▶ [GIVEN RECORDS]:

(* ===== verification/FetchSpec.v ===== *)
(** * The fetch loop

    Every round visits every queue once, in the order the configuration asks
    for; what a round fetches fits the free workers; and a round leaves the
    queues it saw paused alone. *)

From S2P Require Import Prelude GoLib Wrr Base Redis RedisFacts Client Advance.
From S2P Require Import RdbCore RdbLocks Instances Lifecycle Handler Server.
From Stdlib Require Import Ascii.

Module FetchSpec.
Import GoTime GoFloat GoStr Keys Task Redis RedisFacts Client Advance RdbCore RdbLocks.
Import Lifecycle Handler Server.

#[local] Arguments mbind {_ _ _ _} _ _ : simpl never.

(** ** The order of a round *)

#[global] Instance heavier_total cfg : Total (heavier cfg).
Proof.
  intros a b. unfold heavier.
  destruct (Z.lt_trichotomy (weightOf cfg a) (weightOf cfg b)) as [?|[E|?]];
    [by right; left| |by left; left].
  destruct (total String.le a b); [left|right]; by right.
Qed.

#[global] Instance heavier_trans cfg : Transitive (heavier cfg).
Proof.
  intros a b c. unfold heavier. intros [?|[E ?]] [?|[E' ?]]; [left; lia|left; lia|left; lia|right].
  split; [lia|]. by etrans.
Qed.

Lemma queuesByWeight_perm cfg : queuesByWeight cfg ≡ₚ queueNames cfg.
Proof. apply merge_sort_Permutation. Qed.

Lemma queuesByWeight_sorted cfg : StronglySorted (heavier cfg) (queuesByWeight cfg).
Proof. apply StronglySorted_merge_sort; apply _. Qed.

Lemma queueNames_NoDup cfg : NoDup (queueNames cfg).
Proof. apply NoDup_fst_map_to_list. Qed.

(** The picker belongs to the server's queues. *)
Definition picks_for (cfg : ServerConfig) (p : Wrr.wrrPicker) : Prop :=
  Wrr.wrr_ok p ∧ Wrr.names p = Wrr.names (Wrr.newWRRPicker (Queues cfg)).

Lemma pick_names p :
  Wrr.wrr_ok p → Wrr.names p ≠ [] →
  (Wrr.pick p).2 ∈ Wrr.names p ∧ Wrr.names (Wrr.pick p).1 = Wrr.names p.
Proof.
  intros Hok Hne. destruct (Wrr.pick_spec p Hok Hne) as (b & p' & -> & Hb & Hn & _).
  split; [|done]. by apply list_elem_of_lookup_total_2.
Qed.

(** The first queue moved to the front. *)
Lemma promote_perm (x : string) (l : list string) :
  NoDup l → x ∈ l → x :: filter (λ q, q ≠ x) l ≡ₚ l.
Proof.
  induction 1 as [|y l Hy Hl IH]; [by intros ?%elem_of_nil|]. intros [->|Hx]%elem_of_cons.
  - rewrite filter_cons_False by naive_solver. f_equiv.
    clear -Hy. induction l as [|z l IH]; [done|]. apply not_elem_of_cons in Hy as [? ?].
    rewrite filter_cons_True by done. f_equiv. by apply IH.
  - assert (y ≠ x) by (by intros ->). rewrite filter_cons_True by done.
    rewrite Permutation_swap. f_equiv. by apply IH.
Qed.

(** A round visits every queue exactly once.  With strict priority the
    heaviest come first (ties by name); otherwise the picker's choice comes
    first and the others follow, heaviest first.  The picker stays one of the
    server's, so this holds of every round. *)
Lemma round_visits_all cfg p :
  Queues cfg ≠ ∅ → picks_for cfg p →
  let r := roundOrder cfg p in
  r.2 ≡ₚ queueNames cfg ∧ picks_for cfg r.1 ∧
  if StrictPriority cfg then StronglySorted (heavier cfg) r.2
  else ∃ rest, r.2 = (Wrr.pick p).2 :: rest ∧ StronglySorted (heavier cfg) rest.
Proof.
  intros Hq [Hok Hn]. unfold roundOrder. destruct (StrictPriority cfg); simpl.
  { split_and!; [apply queuesByWeight_perm|done|apply queuesByWeight_sorted]. }
  assert (Wrr.names p ≡ₚ queueNames cfg) as Hperm
    by (rewrite Hn; apply Wrr.newWRRPicker_names).
  assert (Wrr.names p ≠ []) as Hne.
  { rewrite Hn. intros E. apply Hq, map_size_empty_inv. by rewrite <- Wrr.newWRRPicker_length, E. }
  destruct (pick_names p Hok Hne) as [Hin Hn']. pose proof (Wrr.pick_ok p Hok) as Hok'.
  destruct (Wrr.pick p) as [p' primary]. simpl in *. split_and!.
  - rewrite <- queuesByWeight_perm. apply promote_perm.
    + rewrite queuesByWeight_perm. apply queueNames_NoDup.
    + by rewrite queuesByWeight_perm, <- Hperm.
  - split; [done|by rewrite Hn'].
  - eexists. split; [done|]. apply StronglySorted_filter', queuesByWeight_sorted.
Qed.

(** ** What a round fetches *)

Section fetch.
Context `{R : Redis} `{J : Json} (K : Keys) (HK : valid_keys K).

(** The streams of the queues in [P] are as they were. *)
Definition untouched_streams (P : string → Prop) (m m' : keyspace) : Prop :=
  ∀ q, P q → brace_free q → k_exp m !! StreamKey K q = None →
    k_exp m' !! StreamKey K q = None ∧
    stream_at m' (StreamKey K q) = stream_at m (StreamKey K q).

#[local] Instance untouched_preorder P : PreOrder (untouched_streams P).
Proof.
  split; [by intros m q|]. intros m1 m2 m3 H1 H2 q HP Hq Hd.
  destruct (H1 q HP Hq Hd) as [Hd2 <-]. by apply H2.
Qed.

#[local] Hint Resolve untouched_preorder : core.

Lemma untouched_elapse P dt m : (0 ≤ dt)%Z → untouched_streams P m (elapse dt m).
Proof.
  intros Hdt q HP Hq Hd. split; [simpl; apply map_lookup_filter_None; by left|].
  unfold stream_at, x_at; simpl. rewrite map_lookup_filter.
  destruct (k_stream m !! _); simpl; [|done]. case_guard as Hg; [done|].
  destruct Hg. unfold live_at. by rewrite Hd.
Qed.

Lemma untouched_same P m m' :
  k_exp m' = k_exp m → k_stream m' = k_stream m → untouched_streams P m m'.
Proof. intros He Hs q HP Hq Hd. unfold stream_at. by rewrite He, Hs. Qed.

Lemma stream_key_neq (P : string → Prop) q q' :
  brace_free q → brace_free q' → ¬ P q → P q' → StreamKey K q ≠ StreamKey K q'.
Proof.
  intros Hq Hq' Hn HP E. apply (queueKey_iff K K q q' KStream KStream) in E as (_ & -> & _); done.
Qed.

Lemma untouched_group P q g f m :
  brace_free q → ¬ P q → untouched_streams P m (set_group (StreamKey K q) g f m).
Proof.
  intros Hq Hn q' HP Hq' Hd. split; [done|]. unfold stream_at; simpl.
  rewrite x_at_group, decide_False; [done|]. by apply (stream_key_neq P).
Qed.

Lemma untouched_xdel P q ids m :
  brace_free q → ¬ P q → untouched_streams P m (do_xdel (StreamKey K q) ids m).
Proof.
  intros Hq Hn q' HP Hq' Hd. split; [done|]. unfold stream_at; simpl.
  rewrite x_at_del, decide_False; [done|]. by apply (stream_key_neq P).
Qed.

Abbreviation adv P := (advances (untouched_streams P)).
Abbreviation within n := (λ r (_ : keyspace), match r with Ok l => len l ≤ n | Err _ => True end%Z).

Lemma classify_length es bs : length (classify es bs).1 ≤ length es.
Proof.
  revert bs. induction es as [|[e T] es IH]; intros [|b bs]; simpl; try lia.
  specialize (IH bs). destruct (classify es bs) as [ts os]. simpl in *.
  destruct b as [b|]; simpl; [|lia]. destruct (DecodeMessage b); simpl; lia.
Qed.

Lemma readGroup_adv P q consumer n w :
  brace_free q → ¬ P q → (1 ≤ n)%Z →
  adv P (readGroup (StreamKey K q) consumer n) (within n) w.
Proof.
  intros Hq HP Hn. unfold readGroup. apply adv_round_trip; [exact _|apply untouched_elapse| |done].
  intros m _. apply wps_bind, wps_call. cbn [cmd_reply cmd_effect]. intros r ->. apply wps_ret.
  destruct (group_at m (StreamKey K q) ConsumerGroup) as [gr|]; simpl; [|done].
  split; [by apply untouched_group|]. rewrite length_take. lia.
Qed.

Lemma DequeueBatch_adv P q consumer n w :
  brace_free q → ¬ P q → (1 ≤ n)%Z → adv P (DequeueBatch K consumer q n) (within n) w.
Proof.
  intros Hq HP Hn. unfold DequeueBatch. rewrite (bool_decide_false (n < 1)%Z) by lia.
  eapply adv_bind; [exact _|by apply readGroup_adv| |done]. intros es w1 _ Hes.
  case_bool_decide; [by apply adv_fail|].
  eapply (adv_bind _ _ _ (λ _ _, True)); [ | |done].
  { apply adv_pipeline; [exact _|apply untouched_elapse| |done|done].
    intros p m (x & -> & _)%list_elem_of_fmap. by wps_steps. }
  intros bs w2 _ _. pose proof (classify_length es bs) as Hc.
  destruct (classify es bs) as [ts os]. simpl in Hc.
  eapply (adv_bind _ _ _ (λ _ _, True)); [ | |done].
  { case_bool_decide; [by apply adv_ret|].
    eapply (adv_bind _ _ _ (λ _ _, True)); [ |by intros; apply adv_ret|done].
    apply adv_try, adv_run; [exact _|apply untouched_elapse| |done]. intros m _.
    unfold ackDelete. wps_steps. split; [|done].
    etrans; [|by apply untouched_xdel]. by apply untouched_group. }
  intros [] w3 _ _. case_bool_decide; [by apply adv_fail|].
  eapply (adv_bind _ _ _ (λ _ _, True)); [ | |done].
  { apply adv_pipeline; [exact _|apply untouched_elapse| |done|done].
    intros p m (x & -> & _)%list_elem_of_fmap. wps_steps. by apply untouched_same. }
  intros l w4 _ _. apply adv_ret; [exact _|].
  simpl in *. lia.
Qed.

Lemma sweep_adv P consumer n order w :
  Forall brace_free order → (∀ q, q ∈ order → ¬ P q) → (1 ≤ n)%Z →
  adv P (sweep K consumer n order) (within n) w.
Proof.
  intros Hb HP Hn. revert w. induction Hb as [|q order Hq Hb IH]; intros w; simpl.
  { apply adv_ret; [exact _|]. simpl. lia. }
  eapply (adv_bind _ _ _ (λ r (_ : keyspace),
    match r with Ok (Ok l) => (len l ≤ n)%Z | _ => True end)); [ | |done].
  - apply adv_try. eapply adv_mono; [apply DequeueBatch_adv; [done|apply HP; left|done]|].
    by intros [] m.
  - intros [ts|e] w1 _ H; [by apply adv_ret|]. apply IH. intros q' Hin. apply HP. by right.
Qed.

Lemma refreshPaused_adv P st w : adv P (refreshPaused K st) (λ _ _, True) w.
Proof.
  unfold refreshPaused. eapply (adv_bind _ _ _ (λ _ _, True)); [by apply adv_now| |done].
  intros t w1 _ _. case_bool_decide; [by apply adv_ret|].
  eapply (adv_bind _ _ _ (λ _ _, True)); [|by intros [ns|e] w2 _ _; apply adv_ret|done].
  apply adv_try, adv_run; [exact _|apply untouched_elapse| |done].
  intros m _. wps_steps. split; [by apply untouched_same|done].
Qed.

(** After the refresh: at most a batch, and nothing from the paused queues. *)
Definition round_result (cfg : ServerConfig) (busy : Z) (m : keyspace)
    (r : result (fetchState * list Dequeued)) (m' : keyspace) : Prop :=
  ∀ st' tasks, r = Ok (st', tasks) →
    (len tasks ≤ batchSize cfg busy)%Z ∧ untouched_streams (λ q, q ∈ fs_paused st') m m'.

(** The workers that are free when [busy] slots are held, with the one the
    fetcher holds a slot for. *)
Definition free_workers (cfg : ServerConfig) (busy : Z) : Z := 1 + (Concurrency cfg - busy).

(** C29: a fetch round stays within bounds.  Whatever fails, a round hands out
    at most as many tasks as there are free workers, the fetcher's own slot
    included, and at most the batch limit; and the streams of the queues it
    saw paused are left as they were, their entries and their deliveries. *)
Theorem fetch_within_capacity cfg consumer busy st w st' tasks :
  Forall brace_free (roundOrder cfg (fs_picker st)).2 →
  (∀ q, brace_free q → k_exp (wks w) !! StreamKey K q = None) →
  (busy ≤ Concurrency cfg)%Z →
  (fetchRound K cfg consumer busy st w).2 = Ok (st', tasks) →
  (len tasks ≤ free_workers cfg busy)%Z ∧ (len tasks ≤ maxFetchBatch)%Z ∧
  ∀ q, q ∈ fs_paused st' → brace_free q →
    stream_at (wks (fetchRound K cfg consumer busy st w).1) (StreamKey K q)
    = stream_at (wks w) (StreamKey K q).
Proof.
  intros Hb Hd Hbusy Hr. destruct (batchSize_bounds cfg busy) as [Hbs Hfree].
  assert (wpm (fetchRound K cfg consumer busy st)
            (λ r w', round_result cfg busy (wks w) r (wks w')) w) as H.
  2:{ destruct (H st' tasks Hr) as [Hlen Hu]. unfold free_workers. split_and!; [lia|lia|].
      intros q Hp Hq. by apply (Hu q Hp Hq), Hd. }
  unfold fetchRound. destruct (roundOrder cfg (fs_picker st)) as [p order]. simpl in Hb.
  pose proof (refreshPaused_adv (λ _, True)
    (MkFetch p (fs_paused st) (fs_pausedChecked st)) w) as Href. unfold advances in Href.
  apply wpm_bind. eapply wpm_mono; [exact Href|].
  intros [st1|e] w1 [H1 _]; [|done].
  assert (∀ P, untouched_streams P (wks w) (wks w1)) as H1' by (intros P q _; by apply H1).
  assert (∀ ts, len ts ≤ batchSize cfg busy → round_result cfg busy (wks w) (Ok (st1, ts)) (wks w1))%Z
    as Hdone by (by intros ts Hts ? ? [= <- <-]).
  set (order' := filter _ order).
  assert (Forall brace_free order' ∧ ∀ q, q ∈ order' → q ∉ fs_paused st1) as [Hb' Hp'].
  { split; [|by intros q [? _]%list_elem_of_filter]. apply Forall_forall.
    intros q [_ Hin]%list_elem_of_filter. rewrite Forall_forall in Hb. by apply Hb. }
  clearbody order'. destruct order' as [|q0 order']; [apply wpm_ret, Hdone; simpl; lia|].
  apply wpm_bind. eapply wpm_mono;
    [apply (sweep_adv (λ q, q ∈ fs_paused st1)); [exact Hb'|exact Hp'|lia]|].
  intros [ts|e] w2 [H2 Hts]; [|done].
  assert (untouched_streams (λ q, q ∈ fs_paused st1) (wks w) (wks w2)) as H02
    by (etrans; [apply H1'|exact H2]).
  case_bool_decide; [apply wpm_ret; by intros ? ? [= <- <-]|].
  case_bool_decide; [apply wpm_ret; intros ? ? [= <- <-]; split; [simpl; lia|done]|].
  apply wpm_bind, wpm_try. eapply wpm_mono; [apply (DequeueBatch_adv (λ q, q ∈ fs_paused st1))|].
  - by apply Forall_cons in Hb' as [? _].
  - apply Hp'. left.
  - lia.
  - intros r w3 [H3 Hr3].
    assert (untouched_streams (λ q, q ∈ fs_paused st1) (wks w) (wks w3)) as H03
      by (etrans; [exact H02|exact H3]).
    destruct r as [ts3|e3]; apply wpm_ret; intros ? ? [= <- <-]; split; try done. simpl. lia.
Qed.

End fetch.

(** The queue "a" is paused, "b" is not; the reply to a command is lost. *)
Definition demo_paused : world (R := RefRedis.RefRedis) :=
  MkWorld (do_sadd (PausedKey DefaultKeys) ["a"]
             (do_xadd (StreamKey DefaultKeys "a") 1 "t1"
                (do_xgroup (StreamKey DefaultKeys "a") ConsumerGroup empty_keyspace))
           : RefRedis.RefRedis.(store))
    [MkEvent 1 None; MkEvent 1 (Some 0)] (1700000000 * Second)%Z ∅.

Definition demo_cfg : ServerConfig :=
  newServer (λ z, z) (MkServerConfig {["a" := 3%Z; "b" := 1%Z]} false 4 None false NoMetrics
                        0 0 0 0 0 0 0 0).

Definition demo_state : fetchState := MkFetch (Wrr.newWRRPicker (Queues demo_cfg)) ∅ 0.

Lemma round_visits_all_witness :
  let r := roundOrder demo_cfg (fs_picker demo_state) in
  r.2 ≡ₚ queueNames demo_cfg ∧ picks_for demo_cfg r.1 ∧
  if StrictPriority demo_cfg then StronglySorted (heavier demo_cfg) r.2
  else ∃ rest, r.2 = (Wrr.pick (fs_picker demo_state)).2 :: rest
               ∧ StronglySorted (heavier demo_cfg) rest.
Proof.
  apply round_visits_all; [by apply (bool_decide_unpack (Queues demo_cfg ≠ ∅))|].
  split; [|done]. apply Wrr.newWRRPicker_ok. by vm_compute.
Defined.

Lemma fetch_within_capacity_witness :
  ∃ st' tasks, (fetchRound DefaultKeys demo_cfg "w" 1 demo_state demo_paused).2 = Ok (st', tasks) ∧
    (len tasks ≤ 1 + (4 - 1))%Z.
Proof.
  assert (valid_keys DefaultKeys) as HK by (by exists "chronos").
  destruct (fetchRound DefaultKeys demo_cfg "w" 1 demo_state demo_paused).2 as [[st' tasks]|e] eqn:E;
    [|by vm_compute in E].
  exists st', tasks. split; [done|].
  apply (fetch_within_capacity DefaultKeys HK demo_cfg "w" 1 demo_state demo_paused st' tasks);
    [|done|by vm_compute|done].
  refine (bool_decide_unpack _ _). by vm_compute.
Defined.

End FetchSpec.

▶ [WORK ORDER]: Please set down again, word for word, only the lines from the start of the entries through the line with "Import Lifecycle Handler Server.", both ends included.

▶ [SOLUTION FOR THIS TASK]:
(* ===== verification/FetchSpec.v ===== *)
(** * The fetch loop

    Every round visits every queue once, in the order the configuration asks
    for; what a round fetches fits the free workers; and a round leaves the
    queues it saw paused alone. *)

From S2P Require Import Prelude GoLib Wrr Base Redis RedisFacts Client Advance.
From S2P Require Import RdbCore RdbLocks Instances Lifecycle Handler Server.
From Stdlib Require Import Ascii.

Module FetchSpec.
Import GoTime GoFloat GoStr Keys Task Redis RedisFacts Client Advance RdbCore RdbLocks.
Import Lifecycle Handler Server.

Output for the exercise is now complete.